WHAT NEEDS TO BE DONE:
Top to bottom, give the entries again exactly as written.

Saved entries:
=====
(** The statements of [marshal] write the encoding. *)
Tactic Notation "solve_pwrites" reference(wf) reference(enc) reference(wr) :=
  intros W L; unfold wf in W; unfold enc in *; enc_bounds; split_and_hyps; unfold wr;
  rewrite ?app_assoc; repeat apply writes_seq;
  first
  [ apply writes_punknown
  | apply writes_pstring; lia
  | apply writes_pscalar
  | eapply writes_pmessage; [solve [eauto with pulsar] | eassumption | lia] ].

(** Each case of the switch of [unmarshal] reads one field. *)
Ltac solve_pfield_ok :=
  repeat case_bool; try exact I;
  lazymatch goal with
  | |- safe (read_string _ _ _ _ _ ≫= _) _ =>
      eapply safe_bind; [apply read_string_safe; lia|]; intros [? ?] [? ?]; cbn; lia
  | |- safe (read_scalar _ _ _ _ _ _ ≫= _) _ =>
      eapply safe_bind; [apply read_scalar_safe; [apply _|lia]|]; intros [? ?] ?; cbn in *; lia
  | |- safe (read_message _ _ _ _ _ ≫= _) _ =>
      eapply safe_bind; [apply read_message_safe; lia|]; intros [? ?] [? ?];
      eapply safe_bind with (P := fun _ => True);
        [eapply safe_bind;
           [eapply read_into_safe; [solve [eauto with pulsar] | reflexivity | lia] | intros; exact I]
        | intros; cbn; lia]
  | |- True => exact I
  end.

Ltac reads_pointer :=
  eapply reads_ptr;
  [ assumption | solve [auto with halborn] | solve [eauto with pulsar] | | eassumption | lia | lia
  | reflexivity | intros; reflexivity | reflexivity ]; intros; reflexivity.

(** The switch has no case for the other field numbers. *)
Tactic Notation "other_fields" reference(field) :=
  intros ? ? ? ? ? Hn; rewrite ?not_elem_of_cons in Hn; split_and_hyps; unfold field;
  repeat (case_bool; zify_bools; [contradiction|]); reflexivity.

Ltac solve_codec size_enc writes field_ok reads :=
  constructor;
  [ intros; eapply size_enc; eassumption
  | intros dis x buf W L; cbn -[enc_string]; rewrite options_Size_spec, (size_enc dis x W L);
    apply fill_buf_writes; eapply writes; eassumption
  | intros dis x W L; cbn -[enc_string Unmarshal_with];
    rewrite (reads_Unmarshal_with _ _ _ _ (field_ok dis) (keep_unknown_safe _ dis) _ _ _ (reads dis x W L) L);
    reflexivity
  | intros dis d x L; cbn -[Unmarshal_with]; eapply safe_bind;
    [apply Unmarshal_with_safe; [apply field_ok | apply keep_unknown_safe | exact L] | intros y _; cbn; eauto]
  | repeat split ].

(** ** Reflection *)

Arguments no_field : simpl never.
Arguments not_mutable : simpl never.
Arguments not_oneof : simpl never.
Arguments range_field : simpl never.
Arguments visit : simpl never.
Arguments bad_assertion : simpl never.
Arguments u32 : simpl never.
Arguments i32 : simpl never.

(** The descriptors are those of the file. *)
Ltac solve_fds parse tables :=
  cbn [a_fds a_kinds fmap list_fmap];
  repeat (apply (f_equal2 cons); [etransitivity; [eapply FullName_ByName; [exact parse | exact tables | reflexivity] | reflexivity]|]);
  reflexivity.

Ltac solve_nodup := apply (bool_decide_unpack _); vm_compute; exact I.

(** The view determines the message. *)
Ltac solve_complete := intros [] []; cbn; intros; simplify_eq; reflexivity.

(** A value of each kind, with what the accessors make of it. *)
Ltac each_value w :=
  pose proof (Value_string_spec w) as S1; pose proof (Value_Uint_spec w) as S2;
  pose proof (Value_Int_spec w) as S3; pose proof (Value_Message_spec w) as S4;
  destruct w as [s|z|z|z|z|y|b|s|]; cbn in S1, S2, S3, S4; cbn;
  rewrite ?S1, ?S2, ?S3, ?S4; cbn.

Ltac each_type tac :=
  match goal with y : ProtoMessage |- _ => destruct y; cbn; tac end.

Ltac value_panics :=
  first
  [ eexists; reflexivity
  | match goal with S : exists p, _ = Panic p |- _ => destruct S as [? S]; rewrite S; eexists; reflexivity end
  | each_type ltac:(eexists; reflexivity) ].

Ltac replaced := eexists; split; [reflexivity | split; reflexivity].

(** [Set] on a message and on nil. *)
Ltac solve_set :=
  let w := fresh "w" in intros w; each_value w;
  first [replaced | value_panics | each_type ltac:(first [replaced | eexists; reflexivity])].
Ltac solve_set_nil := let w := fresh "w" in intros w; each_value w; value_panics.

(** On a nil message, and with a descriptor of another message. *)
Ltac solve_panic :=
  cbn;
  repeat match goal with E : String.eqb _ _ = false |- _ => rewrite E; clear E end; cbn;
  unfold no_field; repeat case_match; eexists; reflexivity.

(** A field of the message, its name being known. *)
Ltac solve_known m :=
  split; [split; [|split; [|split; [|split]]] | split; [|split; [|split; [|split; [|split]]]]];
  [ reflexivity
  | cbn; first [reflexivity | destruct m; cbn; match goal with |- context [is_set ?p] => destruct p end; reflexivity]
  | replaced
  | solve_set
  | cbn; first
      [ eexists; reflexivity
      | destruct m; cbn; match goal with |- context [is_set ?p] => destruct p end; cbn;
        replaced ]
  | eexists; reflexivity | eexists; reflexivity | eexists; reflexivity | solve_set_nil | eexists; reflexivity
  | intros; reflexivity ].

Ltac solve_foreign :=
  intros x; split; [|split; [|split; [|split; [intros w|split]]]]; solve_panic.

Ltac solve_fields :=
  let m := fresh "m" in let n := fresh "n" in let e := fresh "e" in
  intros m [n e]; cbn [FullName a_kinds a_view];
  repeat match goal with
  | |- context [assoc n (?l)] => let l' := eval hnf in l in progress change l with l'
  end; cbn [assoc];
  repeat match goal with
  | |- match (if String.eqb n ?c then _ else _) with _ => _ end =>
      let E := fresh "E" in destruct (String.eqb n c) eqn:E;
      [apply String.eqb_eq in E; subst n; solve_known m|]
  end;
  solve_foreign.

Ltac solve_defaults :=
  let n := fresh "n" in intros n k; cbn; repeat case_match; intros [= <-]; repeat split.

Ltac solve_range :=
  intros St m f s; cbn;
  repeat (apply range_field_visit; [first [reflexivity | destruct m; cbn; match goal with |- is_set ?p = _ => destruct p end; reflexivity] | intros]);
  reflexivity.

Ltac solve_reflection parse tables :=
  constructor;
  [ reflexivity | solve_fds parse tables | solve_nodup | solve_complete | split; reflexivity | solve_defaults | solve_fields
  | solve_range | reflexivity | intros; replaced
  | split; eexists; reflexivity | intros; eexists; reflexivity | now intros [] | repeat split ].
=====
YOUR RESPONSE:
(** The statements of [marshal] write the encoding. *)
Tactic Notation "solve_pwrites" reference(wf) reference(enc) reference(wr) :=
  intros W L; unfold wf in W; unfold enc in *; enc_bounds; split_and_hyps; unfold wr;
  rewrite ?app_assoc; repeat apply writes_seq;
  first
  [ apply writes_punknown
  | apply writes_pstring; lia
  | apply writes_pscalar
  | eapply writes_pmessage; [solve [eauto with pulsar] | eassumption | lia] ].

(** Each case of the switch of [unmarshal] reads one field. *)
Ltac solve_pfield_ok :=
  repeat case_bool; try exact I;
  lazymatch goal with
  | |- safe (read_string _ _ _ _ _ ≫= _) _ =>
      eapply safe_bind; [apply read_string_safe; lia|]; intros [? ?] [? ?]; cbn; lia
  | |- safe (read_scalar _ _ _ _ _ _ ≫= _) _ =>
      eapply safe_bind; [apply read_scalar_safe; [apply _|lia]|]; intros [? ?] ?; cbn in *; lia
  | |- safe (read_message _ _ _ _ _ ≫= _) _ =>
      eapply safe_bind; [apply read_message_safe; lia|]; intros [? ?] [? ?];
      eapply safe_bind with (P := fun _ => True);
        [eapply safe_bind;
           [eapply read_into_safe; [solve [eauto with pulsar] | reflexivity | lia] | intros; exact I]
        | intros; cbn; lia]
  | |- True => exact I
  end.

Ltac reads_pointer :=
  eapply reads_ptr;
  [ assumption | solve [auto with halborn] | solve [eauto with pulsar] | | eassumption | lia | lia
  | reflexivity | intros; reflexivity | reflexivity ]; intros; reflexivity.

(** The switch has no case for the other field numbers. *)
Tactic Notation "other_fields" reference(field) :=
  intros ? ? ? ? ? Hn; rewrite ?not_elem_of_cons in Hn; split_and_hyps; unfold field;
  repeat (case_bool; zify_bools; [contradiction|]); reflexivity.

Ltac solve_codec size_enc writes field_ok reads :=
  constructor;
  [ intros; eapply size_enc; eassumption
  | intros dis x buf W L; cbn -[enc_string]; rewrite options_Size_spec, (size_enc dis x W L);
    apply fill_buf_writes; eapply writes; eassumption
  | intros dis x W L; cbn -[enc_string Unmarshal_with];
    rewrite (reads_Unmarshal_with _ _ _ _ (field_ok dis) (keep_unknown_safe _ dis) _ _ _ (reads dis x W L) L);
    reflexivity
  | intros dis d x L; cbn -[Unmarshal_with]; eapply safe_bind;
    [apply Unmarshal_with_safe; [apply field_ok | apply keep_unknown_safe | exact L] | intros y _; cbn; eauto]
  | repeat split ].

(** ** Reflection *)

Arguments no_field : simpl never.
Arguments not_mutable : simpl never.
Arguments not_oneof : simpl never.
Arguments range_field : simpl never.
Arguments visit : simpl never.
Arguments bad_assertion : simpl never.
Arguments u32 : simpl never.
Arguments i32 : simpl never.

(** The descriptors are those of the file. *)
Ltac solve_fds parse tables :=
  cbn [a_fds a_kinds fmap list_fmap];
  repeat (apply (f_equal2 cons); [etransitivity; [eapply FullName_ByName; [exact parse | exact tables | reflexivity] | reflexivity]|]);
  reflexivity.

Ltac solve_nodup := apply (bool_decide_unpack _); vm_compute; exact I.

(** The view determines the message. *)
Ltac solve_complete := intros [] []; cbn; intros; simplify_eq; reflexivity.

(** A value of each kind, with what the accessors make of it. *)
Ltac each_value w :=
  pose proof (Value_string_spec w) as S1; pose proof (Value_Uint_spec w) as S2;
  pose proof (Value_Int_spec w) as S3; pose proof (Value_Message_spec w) as S4;
  destruct w as [s|z|z|z|z|y|b|s|]; cbn in S1, S2, S3, S4; cbn;
  rewrite ?S1, ?S2, ?S3, ?S4; cbn.

Ltac each_type tac :=
  match goal with y : ProtoMessage |- _ => destruct y; cbn; tac end.

Ltac value_panics :=
  first
  [ eexists; reflexivity
  | match goal with S : exists p, _ = Panic p |- _ => destruct S as [? S]; rewrite S; eexists; reflexivity end
  | each_type ltac:(eexists; reflexivity) ].

Ltac replaced := eexists; split; [reflexivity | split; reflexivity].

(** [Set] on a message and on nil. *)
Ltac solve_set :=
  let w := fresh "w" in intros w; each_value w;
  first [replaced | value_panics | each_type ltac:(first [replaced | eexists; reflexivity])].
Ltac solve_set_nil := let w := fresh "w" in intros w; each_value w; value_panics.

(** On a nil message, and with a descriptor of another message. *)
Ltac solve_panic :=
  cbn;
  repeat match goal with E : String.eqb _ _ = false |- _ => rewrite E; clear E end; cbn;
  unfold no_field; repeat case_match; eexists; reflexivity.

(** A field of the message, its name being known. *)
Ltac solve_known m :=
  split; [split; [|split; [|split; [|split]]] | split; [|split; [|split; [|split; [|split]]]]];
  [ reflexivity
  | cbn; first [reflexivity | destruct m; cbn; match goal with |- context [is_set ?p] => destruct p end; reflexivity]
  | replaced
  | solve_set
  | cbn; first
      [ eexists; reflexivity
      | destruct m; cbn; match goal with |- context [is_set ?p] => destruct p end; cbn;
        replaced ]
  | eexists; reflexivity | eexists; reflexivity | eexists; reflexivity | solve_set_nil | eexists; reflexivity
  | intros; reflexivity ].

Ltac solve_foreign :=
  intros x; split; [|split; [|split; [|split; [intros w|split]]]]; solve_panic.

Ltac solve_fields :=
  let m := fresh "m" in let n := fresh "n" in let e := fresh "e" in
  intros m [n e]; cbn [FullName a_kinds a_view];
  repeat match goal with
  | |- context [assoc n (?l)] => let l' := eval hnf in l in progress change l with l'
  end; cbn [assoc];
  repeat match goal with
  | |- match (if String.eqb n ?c then _ else _) with _ => _ end =>
      let E := fresh "E" in destruct (String.eqb n c) eqn:E;
      [apply String.eqb_eq in E; subst n; solve_known m|]
  end;
  solve_foreign.

Ltac solve_defaults :=
  let n := fresh "n" in intros n k; cbn; repeat case_match; intros [= <-]; repeat split.

Ltac solve_range :=
  intros St m f s; cbn;
  repeat (apply range_field_visit; [first [reflexivity | destruct m; cbn; match goal with |- is_set ?p = _ => destruct p end; reflexivity] | intros]);
  reflexivity.

Ltac solve_reflection parse tables :=
  constructor;
  [ reflexivity | solve_fds parse tables | solve_nodup | solve_complete | split; reflexivity | solve_defaults | solve_fields
  | solve_range | reflexivity | intros; replaced
  | split; eexists; reflexivity | intros; eexists; reflexivity | now intros [] | repeat split ].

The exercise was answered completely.